**ACTION ITEM:**
Restate the data that follows exactly as it stands, beginning with the first line and ending with the line that contains "Lemma Step_phase_add steps".

Saved entries
———

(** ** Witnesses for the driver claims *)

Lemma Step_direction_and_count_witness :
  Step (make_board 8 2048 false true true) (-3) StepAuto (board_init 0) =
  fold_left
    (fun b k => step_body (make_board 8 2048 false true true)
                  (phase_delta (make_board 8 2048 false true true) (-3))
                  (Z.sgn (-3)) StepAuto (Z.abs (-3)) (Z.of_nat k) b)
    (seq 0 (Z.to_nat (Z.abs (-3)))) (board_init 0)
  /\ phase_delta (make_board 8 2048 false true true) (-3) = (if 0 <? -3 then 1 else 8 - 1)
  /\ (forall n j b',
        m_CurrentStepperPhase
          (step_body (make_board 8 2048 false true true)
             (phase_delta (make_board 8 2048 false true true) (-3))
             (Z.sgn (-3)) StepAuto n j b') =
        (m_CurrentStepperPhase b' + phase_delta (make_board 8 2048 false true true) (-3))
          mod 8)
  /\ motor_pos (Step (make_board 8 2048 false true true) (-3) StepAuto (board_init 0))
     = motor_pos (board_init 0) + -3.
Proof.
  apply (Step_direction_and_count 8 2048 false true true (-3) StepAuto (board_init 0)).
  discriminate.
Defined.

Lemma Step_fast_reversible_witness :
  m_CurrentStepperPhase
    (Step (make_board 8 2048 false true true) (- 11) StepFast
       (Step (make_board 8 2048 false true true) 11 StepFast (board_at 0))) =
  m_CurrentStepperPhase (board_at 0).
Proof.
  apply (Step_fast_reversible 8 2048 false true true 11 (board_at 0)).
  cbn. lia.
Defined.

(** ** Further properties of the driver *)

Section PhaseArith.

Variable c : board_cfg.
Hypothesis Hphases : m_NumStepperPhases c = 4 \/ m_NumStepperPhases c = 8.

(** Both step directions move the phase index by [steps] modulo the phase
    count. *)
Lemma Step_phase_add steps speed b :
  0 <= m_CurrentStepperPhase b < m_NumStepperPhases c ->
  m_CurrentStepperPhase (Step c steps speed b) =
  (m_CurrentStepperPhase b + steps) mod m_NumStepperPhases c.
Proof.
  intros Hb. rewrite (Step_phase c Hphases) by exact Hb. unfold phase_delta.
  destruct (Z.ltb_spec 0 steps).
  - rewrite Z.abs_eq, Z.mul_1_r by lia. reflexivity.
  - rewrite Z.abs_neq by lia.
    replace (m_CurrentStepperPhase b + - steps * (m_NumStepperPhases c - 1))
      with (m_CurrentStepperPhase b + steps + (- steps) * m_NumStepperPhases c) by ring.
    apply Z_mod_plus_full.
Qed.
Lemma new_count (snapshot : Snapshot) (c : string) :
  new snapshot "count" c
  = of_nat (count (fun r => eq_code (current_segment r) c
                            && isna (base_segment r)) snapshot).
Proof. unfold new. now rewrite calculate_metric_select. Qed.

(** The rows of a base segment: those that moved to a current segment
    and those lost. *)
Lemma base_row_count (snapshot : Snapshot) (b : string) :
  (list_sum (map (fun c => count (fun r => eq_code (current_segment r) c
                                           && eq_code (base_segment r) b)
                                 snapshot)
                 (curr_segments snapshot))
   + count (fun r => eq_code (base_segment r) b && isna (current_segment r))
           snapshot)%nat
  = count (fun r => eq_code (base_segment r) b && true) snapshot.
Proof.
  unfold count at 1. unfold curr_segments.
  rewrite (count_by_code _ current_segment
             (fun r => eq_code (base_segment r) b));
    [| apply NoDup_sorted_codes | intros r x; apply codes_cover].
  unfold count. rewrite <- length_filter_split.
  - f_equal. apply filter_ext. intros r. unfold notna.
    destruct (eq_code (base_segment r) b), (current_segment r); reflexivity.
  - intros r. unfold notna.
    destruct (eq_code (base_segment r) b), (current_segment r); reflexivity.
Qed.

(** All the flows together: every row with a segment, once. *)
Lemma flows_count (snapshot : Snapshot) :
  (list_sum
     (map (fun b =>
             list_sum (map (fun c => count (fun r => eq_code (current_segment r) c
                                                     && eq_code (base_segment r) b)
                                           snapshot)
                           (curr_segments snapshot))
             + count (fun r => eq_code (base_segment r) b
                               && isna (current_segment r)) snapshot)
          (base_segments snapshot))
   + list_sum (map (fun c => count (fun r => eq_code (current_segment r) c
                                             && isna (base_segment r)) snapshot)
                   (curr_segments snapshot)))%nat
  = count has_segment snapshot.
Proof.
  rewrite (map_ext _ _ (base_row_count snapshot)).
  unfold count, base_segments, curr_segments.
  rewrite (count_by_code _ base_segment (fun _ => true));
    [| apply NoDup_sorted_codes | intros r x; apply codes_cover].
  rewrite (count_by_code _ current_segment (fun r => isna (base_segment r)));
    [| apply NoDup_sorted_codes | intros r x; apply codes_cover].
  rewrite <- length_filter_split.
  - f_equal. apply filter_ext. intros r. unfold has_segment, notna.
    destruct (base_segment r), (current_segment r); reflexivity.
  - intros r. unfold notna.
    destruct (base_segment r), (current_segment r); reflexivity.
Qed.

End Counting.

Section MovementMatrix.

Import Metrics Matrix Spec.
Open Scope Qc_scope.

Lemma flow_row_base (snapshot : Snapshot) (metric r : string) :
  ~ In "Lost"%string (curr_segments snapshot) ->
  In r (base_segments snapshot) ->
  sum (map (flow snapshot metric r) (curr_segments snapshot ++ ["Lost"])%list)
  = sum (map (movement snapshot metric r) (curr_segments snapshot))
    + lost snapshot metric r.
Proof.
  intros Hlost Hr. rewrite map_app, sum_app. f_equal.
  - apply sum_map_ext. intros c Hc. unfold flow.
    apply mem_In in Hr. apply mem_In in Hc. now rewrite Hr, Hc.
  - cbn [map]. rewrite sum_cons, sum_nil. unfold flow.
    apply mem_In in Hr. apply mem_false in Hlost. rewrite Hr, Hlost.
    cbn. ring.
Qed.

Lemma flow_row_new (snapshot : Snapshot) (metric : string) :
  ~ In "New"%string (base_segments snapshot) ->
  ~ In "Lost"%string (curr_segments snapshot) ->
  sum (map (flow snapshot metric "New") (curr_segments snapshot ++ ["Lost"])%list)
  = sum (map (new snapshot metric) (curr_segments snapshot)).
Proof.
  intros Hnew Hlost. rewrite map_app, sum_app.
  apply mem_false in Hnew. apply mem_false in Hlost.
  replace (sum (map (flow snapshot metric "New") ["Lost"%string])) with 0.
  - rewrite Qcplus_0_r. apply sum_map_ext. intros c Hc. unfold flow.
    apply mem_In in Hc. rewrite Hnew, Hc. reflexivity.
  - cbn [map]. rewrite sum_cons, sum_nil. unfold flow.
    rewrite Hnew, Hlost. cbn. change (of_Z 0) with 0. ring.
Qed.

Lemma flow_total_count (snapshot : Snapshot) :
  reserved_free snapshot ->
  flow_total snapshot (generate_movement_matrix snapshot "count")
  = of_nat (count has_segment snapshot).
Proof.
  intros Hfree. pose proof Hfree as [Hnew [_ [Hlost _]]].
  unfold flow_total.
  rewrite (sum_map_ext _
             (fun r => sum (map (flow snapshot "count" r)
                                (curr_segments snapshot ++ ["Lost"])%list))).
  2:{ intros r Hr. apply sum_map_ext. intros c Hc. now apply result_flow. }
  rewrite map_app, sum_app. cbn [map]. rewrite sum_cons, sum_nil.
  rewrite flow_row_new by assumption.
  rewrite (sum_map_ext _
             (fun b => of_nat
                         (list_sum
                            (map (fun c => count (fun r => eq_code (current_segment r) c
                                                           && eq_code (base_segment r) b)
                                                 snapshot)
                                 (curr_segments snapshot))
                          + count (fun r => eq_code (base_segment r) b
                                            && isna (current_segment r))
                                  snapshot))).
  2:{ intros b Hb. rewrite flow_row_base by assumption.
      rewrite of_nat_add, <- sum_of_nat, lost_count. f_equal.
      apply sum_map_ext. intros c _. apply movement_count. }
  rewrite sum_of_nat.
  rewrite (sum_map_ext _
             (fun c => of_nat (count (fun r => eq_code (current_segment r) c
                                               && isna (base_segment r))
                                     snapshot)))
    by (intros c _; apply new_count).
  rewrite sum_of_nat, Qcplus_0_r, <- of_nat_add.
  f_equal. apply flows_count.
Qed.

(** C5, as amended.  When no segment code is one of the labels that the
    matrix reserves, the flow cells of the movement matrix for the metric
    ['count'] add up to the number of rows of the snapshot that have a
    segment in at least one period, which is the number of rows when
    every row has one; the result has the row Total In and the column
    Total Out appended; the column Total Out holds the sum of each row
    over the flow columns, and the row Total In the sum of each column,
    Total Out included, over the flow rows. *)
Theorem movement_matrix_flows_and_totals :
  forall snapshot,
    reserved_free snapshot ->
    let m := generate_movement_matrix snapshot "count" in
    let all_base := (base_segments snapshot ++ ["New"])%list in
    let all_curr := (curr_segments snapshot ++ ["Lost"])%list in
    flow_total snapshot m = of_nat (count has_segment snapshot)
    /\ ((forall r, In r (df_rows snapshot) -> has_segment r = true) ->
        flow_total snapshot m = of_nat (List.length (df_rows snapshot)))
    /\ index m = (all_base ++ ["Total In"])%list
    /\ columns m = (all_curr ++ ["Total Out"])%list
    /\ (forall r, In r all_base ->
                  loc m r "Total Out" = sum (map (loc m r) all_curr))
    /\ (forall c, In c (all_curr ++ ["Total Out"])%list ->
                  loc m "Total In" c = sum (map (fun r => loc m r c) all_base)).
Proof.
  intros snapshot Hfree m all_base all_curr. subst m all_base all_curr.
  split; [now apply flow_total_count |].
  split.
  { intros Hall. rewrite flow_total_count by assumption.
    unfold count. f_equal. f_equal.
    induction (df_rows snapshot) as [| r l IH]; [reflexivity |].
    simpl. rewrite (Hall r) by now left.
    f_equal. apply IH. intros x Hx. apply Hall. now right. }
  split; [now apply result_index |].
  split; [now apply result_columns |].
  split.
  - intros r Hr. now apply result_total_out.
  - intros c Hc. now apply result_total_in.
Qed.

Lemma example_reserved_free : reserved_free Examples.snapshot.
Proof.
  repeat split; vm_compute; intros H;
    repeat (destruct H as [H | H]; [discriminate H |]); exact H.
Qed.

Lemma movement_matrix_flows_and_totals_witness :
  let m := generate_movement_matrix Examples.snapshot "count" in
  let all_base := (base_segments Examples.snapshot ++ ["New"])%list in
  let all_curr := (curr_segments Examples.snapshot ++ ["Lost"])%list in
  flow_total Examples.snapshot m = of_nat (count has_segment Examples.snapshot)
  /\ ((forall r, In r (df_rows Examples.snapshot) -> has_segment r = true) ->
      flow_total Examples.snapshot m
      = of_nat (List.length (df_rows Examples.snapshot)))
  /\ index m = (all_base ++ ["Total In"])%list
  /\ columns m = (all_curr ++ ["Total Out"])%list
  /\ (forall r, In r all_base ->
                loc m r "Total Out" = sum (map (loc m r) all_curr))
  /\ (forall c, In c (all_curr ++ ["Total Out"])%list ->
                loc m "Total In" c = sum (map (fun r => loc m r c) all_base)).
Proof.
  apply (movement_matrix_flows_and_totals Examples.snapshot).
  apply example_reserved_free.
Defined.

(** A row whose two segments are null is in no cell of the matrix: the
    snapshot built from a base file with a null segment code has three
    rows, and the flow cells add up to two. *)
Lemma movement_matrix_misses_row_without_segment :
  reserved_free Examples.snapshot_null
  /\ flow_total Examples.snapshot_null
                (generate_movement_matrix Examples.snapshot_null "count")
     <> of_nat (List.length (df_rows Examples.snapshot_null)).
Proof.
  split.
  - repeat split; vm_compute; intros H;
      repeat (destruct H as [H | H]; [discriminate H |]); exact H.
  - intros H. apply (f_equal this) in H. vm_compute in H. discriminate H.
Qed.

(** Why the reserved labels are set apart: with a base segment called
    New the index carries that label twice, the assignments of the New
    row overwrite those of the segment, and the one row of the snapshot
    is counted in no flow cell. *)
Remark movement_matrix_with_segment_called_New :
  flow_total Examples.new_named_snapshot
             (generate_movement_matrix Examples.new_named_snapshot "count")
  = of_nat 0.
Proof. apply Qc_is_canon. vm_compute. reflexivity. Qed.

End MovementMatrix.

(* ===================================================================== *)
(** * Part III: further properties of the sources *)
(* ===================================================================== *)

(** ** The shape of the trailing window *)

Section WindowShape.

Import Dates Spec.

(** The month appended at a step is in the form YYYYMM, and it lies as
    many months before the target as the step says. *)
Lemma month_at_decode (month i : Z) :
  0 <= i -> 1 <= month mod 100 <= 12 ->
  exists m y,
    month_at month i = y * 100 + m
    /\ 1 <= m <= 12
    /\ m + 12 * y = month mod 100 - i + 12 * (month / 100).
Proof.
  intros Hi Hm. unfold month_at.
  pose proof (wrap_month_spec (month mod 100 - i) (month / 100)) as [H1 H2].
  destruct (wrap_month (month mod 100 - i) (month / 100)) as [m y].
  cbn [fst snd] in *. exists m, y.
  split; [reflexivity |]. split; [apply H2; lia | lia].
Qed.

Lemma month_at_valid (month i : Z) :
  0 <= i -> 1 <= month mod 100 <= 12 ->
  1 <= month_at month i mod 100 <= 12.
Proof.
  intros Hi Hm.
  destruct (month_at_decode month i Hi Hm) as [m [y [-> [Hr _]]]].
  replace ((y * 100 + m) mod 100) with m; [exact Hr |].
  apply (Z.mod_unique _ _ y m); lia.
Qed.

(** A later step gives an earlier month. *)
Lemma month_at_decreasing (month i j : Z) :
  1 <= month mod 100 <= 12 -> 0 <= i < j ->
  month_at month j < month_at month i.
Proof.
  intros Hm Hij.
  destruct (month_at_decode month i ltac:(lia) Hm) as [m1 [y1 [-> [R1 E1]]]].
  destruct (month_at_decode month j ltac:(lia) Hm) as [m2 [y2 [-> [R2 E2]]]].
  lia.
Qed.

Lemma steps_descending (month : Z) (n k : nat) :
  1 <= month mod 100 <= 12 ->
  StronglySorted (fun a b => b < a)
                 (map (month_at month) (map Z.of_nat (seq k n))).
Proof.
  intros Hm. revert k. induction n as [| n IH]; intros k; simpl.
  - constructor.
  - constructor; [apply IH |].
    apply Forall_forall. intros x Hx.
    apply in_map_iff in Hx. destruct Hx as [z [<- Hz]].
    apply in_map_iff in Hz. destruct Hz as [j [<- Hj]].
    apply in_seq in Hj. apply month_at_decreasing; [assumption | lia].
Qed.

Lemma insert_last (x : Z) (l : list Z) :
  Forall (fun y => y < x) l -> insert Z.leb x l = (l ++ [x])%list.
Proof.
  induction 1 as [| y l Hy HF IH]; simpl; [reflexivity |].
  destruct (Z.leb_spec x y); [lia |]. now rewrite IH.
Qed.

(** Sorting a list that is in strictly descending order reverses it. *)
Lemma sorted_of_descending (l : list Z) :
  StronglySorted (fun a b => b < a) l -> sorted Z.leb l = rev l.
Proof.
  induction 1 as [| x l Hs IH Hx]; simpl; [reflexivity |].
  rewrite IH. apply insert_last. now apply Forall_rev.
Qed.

———

**ANSWER TO THIS PROBLEM:**
(** ** Witnesses for the driver claims *)

Lemma Step_direction_and_count_witness :
  Step (make_board 8 2048 false true true) (-3) StepAuto (board_init 0) =
  fold_left
    (fun b k => step_body (make_board 8 2048 false true true)
                  (phase_delta (make_board 8 2048 false true true) (-3))
                  (Z.sgn (-3)) StepAuto (Z.abs (-3)) (Z.of_nat k) b)
    (seq 0 (Z.to_nat (Z.abs (-3)))) (board_init 0)
  /\ phase_delta (make_board 8 2048 false true true) (-3) = (if 0 <? -3 then 1 else 8 - 1)
  /\ (forall n j b',
        m_CurrentStepperPhase
          (step_body (make_board 8 2048 false true true)
             (phase_delta (make_board 8 2048 false true true) (-3))
             (Z.sgn (-3)) StepAuto n j b') =
        (m_CurrentStepperPhase b' + phase_delta (make_board 8 2048 false true true) (-3))
          mod 8)
  /\ motor_pos (Step (make_board 8 2048 false true true) (-3) StepAuto (board_init 0))
     = motor_pos (board_init 0) + -3.
Proof.
  apply (Step_direction_and_count 8 2048 false true true (-3) StepAuto (board_init 0)).
  discriminate.
Defined.

Lemma Step_fast_reversible_witness :
  m_CurrentStepperPhase
    (Step (make_board 8 2048 false true true) (- 11) StepFast
       (Step (make_board 8 2048 false true true) 11 StepFast (board_at 0))) =
  m_CurrentStepperPhase (board_at 0).
Proof.
  apply (Step_fast_reversible 8 2048 false true true 11 (board_at 0)).
  cbn. lia.
Defined.

(** ** Further properties of the driver *)

Section PhaseArith.

Variable c : board_cfg.
Hypothesis Hphases : m_NumStepperPhases c = 4 \/ m_NumStepperPhases c = 8.

(** Both step directions move the phase index by [steps] modulo the phase
    count. *)
Lemma Step_phase_add steps speed b :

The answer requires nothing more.